Sebuah marka di tepi jalan bertuliskan “Buanglah sampah pada tempatnya”. Selama ini, saya abai dengan peringatan semacam itu. Tidak melihat sisi istimewanya. Kalimat begitu, lazim ditemukan sebagai halauan agar orang tidak sembarangan mengotori lingkungan.

Tapi, belakangan saya terusik. Jangan-jangan prinsip seperti tulisan peringatan itulah yang dipergunakan orang jawa pada perilaku “misuh”. Saya kira, bahasa indonesia menyerapnya dengan tidak sempurna. Karena pada perkembangannya, istilah tersebut, diterjemahkan sebagai “mencaci, memaki, mengumpat”, dengan aroma konotasi negatif yang  kuat. Telusur punya telusur, kata “misuh” seinduk dengan “wisuh”, artinya mencuci. Keduanya sama-sama kata kerja.

Barangkali, yang dimaksudkan lebih jauh terhadap aktifitas “misuh” adalah, menempatkan kekesalan pada wadah yang sesuai. Marah, kecewa, gundah dan sesal, perlu diekspresikan agar tak mengganjal. Meskipun dalam pengeluaran rasa-rasa tersebut juga tidak layak berlebihan. Diungkapkan dengan kalimat-kalimat singkat namun efektif menghabiskan. Sekali semprot kontan tuntas, kemudian kembali kepada suasana berkebalikan. Misuhpun tidak patut sembarangan, harus pas dengan ruang dan waktunya, supaya tidak menimbulkan imbas-imbas ketersinggungan pihak lain.

Bila diamati, kata-kata yang lazim dipergunakan dalam misuh itu itu filosofis sekali. Misal anjing atau babi. Kedua binatang itu memiliki sifat yang istimewa. Anjing adalah binatang yang sangat setia kepada pemiliknya, sedang babi adalah hewan yang konsisten berjalan lurus dan sesuai jalur. Seorang yang misuh dengan kata anjing, bisa jadi awalnya bertujuan baik. Kekesalan dan kemarahan yang disangganya, dicuci dengan kata tersebut, untuk mengembalikan kesadarannya  akan kesetiaan terhadap nilai, Entah itu nilai kesabaran atau ketenangan. Sedang bila seorang misuh dengan kata babi, mungkin saja, awalnya dia ingin melontar segala kekecewaan, gundah dan sesalnya kepada kelurusan-kelurusan prasangka. Sehingga pikiran akan terkondisikan untuk positive thinking.

Kerap juga ditemukan misuh dengan menyebut alat kelamin. Sedang, alat kelamin adalah organ suci, yang mesti diwaspadai dari kekotoran-kekotoran. Maka disebut kemaluan. Sumber dari rasa malu, yang wajib di jaga supaya kehormatannya terlindungi. Sangka baik untuk misuh jenis ini, barangkali karena ingin menyingkirkan segala kekotoran-kekotoran, membuangnya di kakus kenistaan, supaya kembali suci martabatnya.

Tapi, segala hal akan termaknai bergantung cara pandangnya.
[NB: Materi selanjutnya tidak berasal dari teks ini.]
Record Obligation := mkObligation {
  obligation_id : string;
  obligation_kind : string;
  obligation_summary : string;
  obligation_status : ObligationStatus;
}.

Inductive ObligationLedgerError :=
  | ObligationNotFound (id : string)
  | ObligationNotOpen (id : string) (status : ObligationStatus)
  | ObligationDuplicate (id : string).

Record ObligationLedger := mkObligationLedger { ledger_items : list Obligation }.

Definition ObligationLedger_new : ObligationLedger := mkObligationLedger [].

Definition obligation_get (id : string) (l : ObligationLedger) : option Obligation :=
  List.find (λ o, String.eqb (obligation_id o) id) (ledger_items l).

Definition open_required (l : ObligationLedger) : list Obligation :=
  List.filter (λ o, obligation_is_open (obligation_status o)) (ledger_items l).

Definition has_open_required (l : ObligationLedger) : bool :=
  existsb (λ o, obligation_is_open (obligation_status o)) (ledger_items l).

Definition missing_labels (l : ObligationLedger) : list string :=
  (λ o, "obligation:" ++ obligation_id o)%string <$> open_required l.

Definition obligation_register (id kind summary : string)
    : stateR ObligationLedger ObligationLedgerError Obligation :=
  l <-- StateR.get ;;
  if existsb (λ o, String.eqb (obligation_id o) id) (ledger_items l)
  then StateR.fail (ObligationDuplicate id)
  else
    let o := mkObligation id kind summary ObligationOpen in
    StateR.put (mkObligationLedger (ledger_items l ++ [o])) ;;;
    StateR.ret o.

(** The fresh id is an argument; [None] is the panic of [expect] when it is taken. *)
Definition obligation_register_new `{UuidText} (fresh : Uuid) (kind summary : string)
    (l : ObligationLedger) : ObligationLedger * option Obligation :=
  match obligation_register (uuid_to_string fresh) kind summary l with
  | (l', Ok o) => (l', Some o)
  | (l', Err _) => (l', None)
  end.

Definition with_status (s : ObligationStatus) (o : Obligation) : Obligation :=
  mkObligation (obligation_id o) (obligation_kind o) (obligation_summary o) s.

(** [iter_mut().find(..)] and the assignment through the reference: the first item
    with the id is updated in place. *)
Fixpoint set_status_items (id : string) (s : ObligationStatus) (items : list Obligation)
    : list Obligation * result ObligationLedgerError Obligation :=
  match items with
  | [] => ([], Err (ObligationNotFound id))
  | o :: os =>
      if String.eqb (obligation_id o) id then
        if negb (obligation_is_open (obligation_status o))
        then (o :: os, Err (ObligationNotOpen id (obligation_status o)))
        else (with_status s o :: os, Ok (with_status s o))
      else let '(os', r) := set_status_items id s os in (o :: os', r)
  end.

Definition obligation_set_status (id : string) (s : ObligationStatus)
    : stateR ObligationLedger ObligationLedgerError Obligation := λ l,
  let '(items, r) := set_status_items id s (ledger_items l) in (mkObligationLedger items, r).

Definition obligation_fulfill (id : string) := obligation_set_status id ObligationFulfilled.
Definition obligation_cancel (id : string) := obligation_set_status id ObligationCancelled.

(** ** Evidence *)

Record Evidence := mkEvidence {
  evidence_kind : string;
  evidence_id : string;
  evidence_summary : string;
  evidence_artifact_or_path : option string;
  evidence_created_sequence : option N;
}.

Inductive CompletionVerdict :=
  | VerdictAccepted
  | VerdictRejected (reason : string)
  | VerdictInsufficient (missing : list string).

Record CompletionClaim := mkCompletionClaim {
  claim_goal : string;
  claim_side_effects_occurred : bool;
}.

Record EvidenceBag := mkEvidenceBag {
  bag_items : list Evidence;
  bag_side_effects : bool;
}.

Definition EvidenceBag_default : EvidenceBag := mkEvidenceBag [] false.

Definition bag_push (e : Evidence) (b : EvidenceBag) : EvidenceBag :=
  mkEvidenceBag (bag_items b ++ [e]) true.

Definition bag_note_side_effect (b : EvidenceBag) : EvidenceBag :=
  mkEvidenceBag (bag_items b) true.

Definition bag_side_effects_occurred (b : EvidenceBag) : bool :=
  bag_side_effects b || negb (match bag_items b with [] => true | _ => false end).

Definition MAX_SUMMARY_BYTES : nat := 200.

Definition bound_summary (input : string) : string :=
  let trimmed := trim input in
  if String.length trimmed <=? MAX_SUMMARY_BYTES then trimmed
  else (str_prefix (floor_boundary MAX_SUMMARY_BYTES trimmed) trimmed ++ ellipsis)%string.

Definition observation_kind (o : ToolEventOutcome) : string :=
  match o with
  | OutcomeSuccess => "tool_observation"
  | OutcomeError | OutcomeDenied => "tool_observation_failed"
  | OutcomeApprovalRequired => "tool_observation_pending"
  end.

Section gate.
Context `{Json}.

Definition observation_summary (tool_name preview : string) (error : option string) : string :=
  let summary := (tool_name ++ ": " ++ bound_summary preview)%string in
  match error with
  | Some err =>
      if is_empty err then summary else (summary ++ " (" ++ bound_summary err ++ ")")%string
  | None => summary
  end.

(** The body of the loop of [from_session_events]. *)
Definition collect_event (b : EvidenceBag) (e : Event) : EvidenceBag :=
  match event_payload e with
  | PayloadTool (ToolObserved tool_call_id tool_name _ outcome preview artifact error) =>
      bag_push (mkEvidence (observation_kind outcome) tool_call_id
                  (observation_summary tool_name preview error)
                  (artifact_id <$> artifact) (Some (event_sequence e))) b
  | PayloadTool _ | PayloadSandbox _ => bag_note_side_effect b
  | _ => b
  end.

Definition is_run_event (e : Event) : bool :=
  match event_payload e with PayloadRun _ => true | _ => false end.

Definition is_run_started (run_id : Uuid) (e : Event) : bool :=
  match event_payload e with
  | PayloadRun (RunStarted id) => (id =? run_id)%N
  | _ => false
  end.

(** [for event in rest]: a run row breaks the loop. *)
Fixpoint collect_loop (b : EvidenceBag) (rest : list Event) : EvidenceBag :=
  match rest with
  | [] => b
  | e :: rest' => if is_run_event e then b else collect_loop (collect_event b e) rest'
  end.

Definition from_session_events (events : list Event) (run_id : Uuid) : EvidenceBag :=
  match rposition (is_run_started run_id) events with
  | None => EvidenceBag_default
  | Some start => collect_loop EvidenceBag_default (drop (S start) events)
  end.

(** ** The gate *)

Definition evaluate_evidence (c : CompletionClaim) (evidence : list Evidence)
    : CompletionVerdict :=
  if negb (claim_side_effects_occurred c) then VerdictAccepted
  else match evidence with
  | [] => VerdictInsufficient ["tool_observation"]
  | _ =>
      if existsb (λ e, String.eqb (evidence_kind e) "tool_observation") evidence
      then VerdictAccepted
      else if forallb (λ e, String.eqb (evidence_kind e) "tool_observation_pending") evidence
      then VerdictInsufficient ["tool_observation_success"]
      else VerdictRejected "no successful tool observation for side-effecting turn"
  end.

Definition check_obligations (l : ObligationLedger) : CompletionVerdict :=
  if negb (has_open_required l) then VerdictAccepted
  else VerdictInsufficient (missing_labels l).

Definition evaluate_with_obligations (c : CompletionClaim) (evidence : list Evidence)
    (l : ObligationLedger) : CompletionVerdict :=
  match evaluate_evidence c evidence with
  | VerdictAccepted => check_obligations l
  | other => other
  end.

Definition gate_evaluate (c : CompletionClaim) (evidence : list Evidence) : CompletionVerdict :=
  evaluate_with_obligations c evidence ObligationLedger_new.

Definition evaluate_run_with_obligations `{UuidText} (events : list Event) (run_id : Uuid)
    (l : ObligationLedger) : CompletionVerdict :=
  let bag := from_session_events events run_id in
  let c := mkCompletionClaim ("run:" ++ uuid_to_string run_id)%string
             (bag_side_effects_occurred bag) in
  evaluate_with_obligations c (bag_items bag) l.

Definition evaluate_run `{UuidText} (events : list Event) (run_id : Uuid) : CompletionVerdict :=
  evaluate_run_with_obligations events run_id ObligationLedger_new.

End gate.

(** ** The gap loop *)

Definition GAP_LOOP_MAX_ITERATIONS : N := 3.

Inductive GapLoopOutcome :=
  | GapAccepted
  | GapRejected (reason : string)
  | GapExhausted (missing : list string) (iterations : N)
  | GapFailed (reason : string).

Definition gap_fail_reason (o : GapLoopOutcome) : option string :=
  match o with
  | GapAccepted => None
  | GapRejected reason => Some ("completion gate rejected: " ++ reason)%string
  | GapExhausted missing iterations =>
      Some ("GapLoopExhausted after " ++ dec iterations ++ ": NeedsEvidence: missing "
              ++ join ", " missing)%string
  | GapFailed reason => Some reason
  end.

Definition gap_is_accepted (o : GapLoopOutcome) : bool :=
  match o with GapAccepted => true | _ => false end.

(** The two closures read and change the world [W]; their errors have a text. *)
Section gap_loop.
Context {W EvalErr FillErr : Type}.
Context (show_eval : EvalErr → string) (show_fill : FillErr → string).
Context (evaluate : W → W * result EvalErr CompletionVerdict).
Context (attempt_gap_fill : list string → W → W * result FillErr bool).

(** The [loop]; [None] when the fuel ends. *)
Fixpoint gap_loop (fuel : nat) (iterations : N) (w : W) : W * option GapLoopOutcome :=
  match fuel with
  | 0 => (w, None)
  | S fuel' =>
      let '(w1, verdict) := evaluate w in
      match verdict with
      | Err error => (w1, Some (GapFailed ("completion gate error: " ++ show_eval error)%string))
      | Ok VerdictAccepted => (w1, Some GapAccepted)
      | Ok (VerdictRejected reason) => (w1, Some (GapRejected reason))
      | Ok (VerdictInsufficient missing) =>
          if (GAP_LOOP_MAX_ITERATIONS <=? iterations)%N
          then (w1, Some (GapExhausted missing iterations))
          else
            let iterations := (iterations + 1)%N in
            let '(w2, filled) := attempt_gap_fill missing w1 in
            match filled with
            | Ok true => gap_loop fuel' iterations w2
            | Ok false => (w2, Some (GapExhausted missing iterations))
            | Err error => (w2, Some (GapFailed ("gap fill error: " ++ show_fill error)%string))
            end
      end
  end.

(** One evaluation more than the bound on fills. *)
Definition run_gap_loop (w : W) : W * option GapLoopOutcome :=
  gap_loop (S (N.to_nat GAP_LOOP_MAX_ITERATIONS)) 0 w.
End gap_loop.

(** ** Ledger lemmas *)

Definition ledger_ids (l : ObligationLedger) : list string := obligation_id <$> ledger_items l.

Inductive LedgerOp :=
  | OpRegister (id kind summary : string)
  | OpFulfill (id : string)
  | OpCancel (id : string).

Definition run_ledger_op (op : LedgerOp) (l : ObligationLedger) : ObligationLedger :=
  match op with
  | OpRegister id kind summary => (obligation_register id kind summary l).1
  | OpFulfill id => (obligation_fulfill id l).1
  | OpCancel id => (obligation_cancel id l).1
  end.

Lemma set_status_items_ids id s items :
  obligation_id <$> (set_status_items id s items).1 = obligation_id <$> items.
Proof.
  induction items as [|o os IH]; [done|]. cbn. case_match; [by case_match|].
  destruct (set_status_items id s os). cbn in *. by f_equal.
Qed.
Definition submit_intent_and_start_run_with_artifact (t t' : Tick) (run_id : Uuid) (sid : Uuid)
    (text : string) (artifact : option ArtifactRef) : rt Uuid :=
  p <-- get_projection sid ;;
  match proj_active_run_id p with
  | Some active => StateR.fail (RtActiveRun active)
  | None => submit_intent_with_artifact t sid text artifact ;;; start_run t' run_id sid
  end.

Definition submit_intent_and_start_run (t t' : Tick) (run_id : Uuid) (sid : Uuid) (text : string)
    : rt Uuid := submit_intent_and_start_run_with_artifact t t' run_id sid text None.

Definition is_started (r : RunEvent) : bool :=
  match r with RunStarted _ => true | _ => false end.

Definition finish_run (t : Tick) (sid : Uuid) (outcome : RunEvent) : rt () :=
  let run_id := run_event_id outcome in
  p <-- get_projection sid ;;
  if negb (bool_decide (proj_active_run_id p = Some run_id)) || is_started outcome
  then StateR.fail (RtInactiveRun run_id)
  else record t sid (PayloadRun outcome).

Definition status_of (p : SessionProjection) : RuntimeStatus :=
  if negb (bool_decide (proj_pending_approvals p = ∅)) then StatusAwaitingApproval
  else match proj_active_run_id p with
  | Some _ => StatusRunning
  | None =>
      match proj_outcome p with
      | Some (RunCompleted _) => StatusCompleted
      | Some (RunFailed _ _) => StatusFailed
      | Some (RunCancelled _) => StatusCancelled
      | Some (RunInterruptedUnknown _) => StatusInterruptedUnknown
      | Some (RunStarted _) => StatusRunning
      | None => StatusIdle
      end
  end.

Definition rt_status (sid : Uuid) : rt RuntimeStatus :=
  p <-- get_projection sid ;; StateR.ret (status_of p).

Definition rt_cancel (t : Tick) (sid : Uuid) : rt RuntimeStatus :=
  p <-- get_projection sid ;;
  match proj_active_run_id p with
  | None => rt_status sid
  | Some run_id => finish_run t sid (RunCancelled run_id) ;;; rt_status sid
  end.

Definition rt_active_run_id (sid : Uuid) (s : St) : result RuntimeError (option Uuid) :=
  p ← projection sid s; Ok (proj_active_run_id p).

Definition evaluate_completion_gate `{UuidText} (rt : AgentRuntime) (run_id : Uuid) (s : St)
    : result RuntimeError CompletionVerdict :=
  l ← rt_events (ar_session_id rt) s;
  Ok (evaluate_run_with_obligations l run_id (ar_obligation_ledger rt)).

(** *** Agent output *)

(** [default_store]: what opening the default artifact root gives. *)
Definition record_agent_chunk_with_store (t : Tick) (sid run_id : Uuid) (chunk_id : N)
    (text : string) (artifact_store default_store : option ArtifactStore) : rt bool :=
  p <-- get_projection sid ;;
  if negb (bool_decide (proj_active_run_id p = Some run_id))
  then StateR.fail (RtInactiveRun run_id)
  else if from_option (λ last, (chunk_id <=? last)%N) false (proj_agent_chunk_ids p !! run_id)
  then StateR.ret false
  else
    let owned_store :=
      match artifact_store with
      | None => if MAX_AGENT_CHUNK_EVENT_BYTES <? String.length text then default_store else None
      | Some _ => None
      end in
    let store := match artifact_store with Some a => Some a | None => owned_store end in
    let '(text, artifact) := bound_agent_chunk_text text store in
    record t sid (PayloadAgent (AgentChunk run_id chunk_id text artifact)) ;;;
    StateR.ret true.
Baik buruknya sebuah perkara dipengaruhi niat dan orientasinya. Misuhpun demikian, bisa bermotif pelampiasan yang berlebihan sehingga menciderai perasaan liyan. Atau memang punya maksud mencuci keburukan? Sama seperti pisau. Benda itu bisa dinilai baik bila digunakan untuk mengiris cabe ketika memasak, dapat pula berpotensi buruk, saat dipakai untuk membunuh manusia.  Siapa tahu, misuh yang baik adalah ketika tindakan itu ditujukan untuk membersihkan diri yang kotor? Bukan dimaksudkan untuk misuhi liyan dengan kebencian, hingga berdampak ketersinggungan. Kalau bisa sih ndak misuh, membiasakan lisan berhati-hati mengucap.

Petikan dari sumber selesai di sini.